> [To do] Below you will find a set of lines. Repeat them all exactly.

++++ Data shown

(** C31: what a Corefile can make of [radnr]. Parsing always ends, with a
    configuration or one of the parser's own errors. An accepted
    configuration does not make this host a default router without the
    explicit opt-in, advertises no prefix, and has an interface, a name of
    letter-digit-hyphen labels and at least one native IPv6 resolver address;
    a unicast target, if any, is native IPv6 too, and the port and the
    lifetime are 16-bit numbers. *)
Theorem radnr_setup_safe {D} `{!Dispenser D} `{!DispenserLaws D} (d : D) :
  radnr_setup d <> Err (inl OutOfFuel) /\
  forall c, radnr_setup d = Ok c ->
  is_u16 (c_Port c) /\ is_u16 (RouterLifetime c) /\
  (RouterLifetime c = 0 \/ AllowDefaultRouter c = true) /\
  AdvertisePrefixes c = [] /\ Interface c <> [] /\
  Forall (fun l => l <> [] /\ Forall (fun b => ldh b = true) l)
         (split_byte Byte.x2e (trim_suffix (c_ADN c) [Byte.x2e])) /\
  c_Addrs c <> [] /\ [] ∉ c_ALPN c /\
  Forall (fun a => exists ip, ParseAddr a = Some ip /\ Is6 ip = true /\ Is4In6 ip = false)
         (c_Addrs c ++ if beqb (UnicastTarget c) [] then [] else [UnicastTarget c]).
Proof.
  unfold radnr_setup. pose proof (radnr_parse_total d) as Ht.
  destruct (radnr_parse d) as [[d' c0]|e] eqn:Ep.
  2:{ split; [|done]. intros [= ->]. by apply Ht. }
  split; [by destruct (Config_Validate c0)|]. intros c.
  destruct (Config_Validate c0) as [[]|] eqn:Ev; [|done]. intros [= <-].
  apply radnr_parse_wf in Ep as [??]. split_and!; [done|done|by apply Config_Validate_safe..].
Qed.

++++++++

> [Completed exercise]
(** C31: what a Corefile can make of [radnr]. Parsing always ends, with a
    configuration or one of the parser's own errors. An accepted
    configuration does not make this host a default router without the
    explicit opt-in, advertises no prefix, and has an interface, a name of
    letter-digit-hyphen labels and at least one native IPv6 resolver address;
    a unicast target, if any, is native IPv6 too, and the port and the
    lifetime are 16-bit numbers. *)
Theorem radnr_setup_safe {D} `{!Dispenser D} `{!DispenserLaws D} (d : D) :
  radnr_setup d <> Err (inl OutOfFuel) /\
  forall c, radnr_setup d = Ok c ->
  is_u16 (c_Port c) /\ is_u16 (RouterLifetime c) /\
  (RouterLifetime c = 0 \/ AllowDefaultRouter c = true) /\
  AdvertisePrefixes c = [] /\ Interface c <> [] /\
  Forall (fun l => l <> [] /\ Forall (fun b => ldh b = true) l)
         (split_byte Byte.x2e (trim_suffix (c_ADN c) [Byte.x2e])) /\
  c_Addrs c <> [] /\ [] ∉ c_ALPN c /\
  Forall (fun a => exists ip, ParseAddr a = Some ip /\ Is6 ip = true /\ Is4In6 ip = false)
         (c_Addrs c ++ if beqb (UnicastTarget c) [] then [] else [UnicastTarget c]).
Proof.
  unfold radnr_setup. pose proof (radnr_parse_total d) as Ht.
  destruct (radnr_parse d) as [[d' c0]|e] eqn:Ep.
  2:{ split; [|done]. intros [= ->]. by apply Ht. }
  split; [by destruct (Config_Validate c0)|]. intros c.
  destruct (Config_Validate c0) as [[]|] eqn:Ev; [|done]. intros [= <-].
  apply radnr_parse_wf in Ep as [??]. split_and!; [done|done|by apply Config_Validate_safe..].
Qed.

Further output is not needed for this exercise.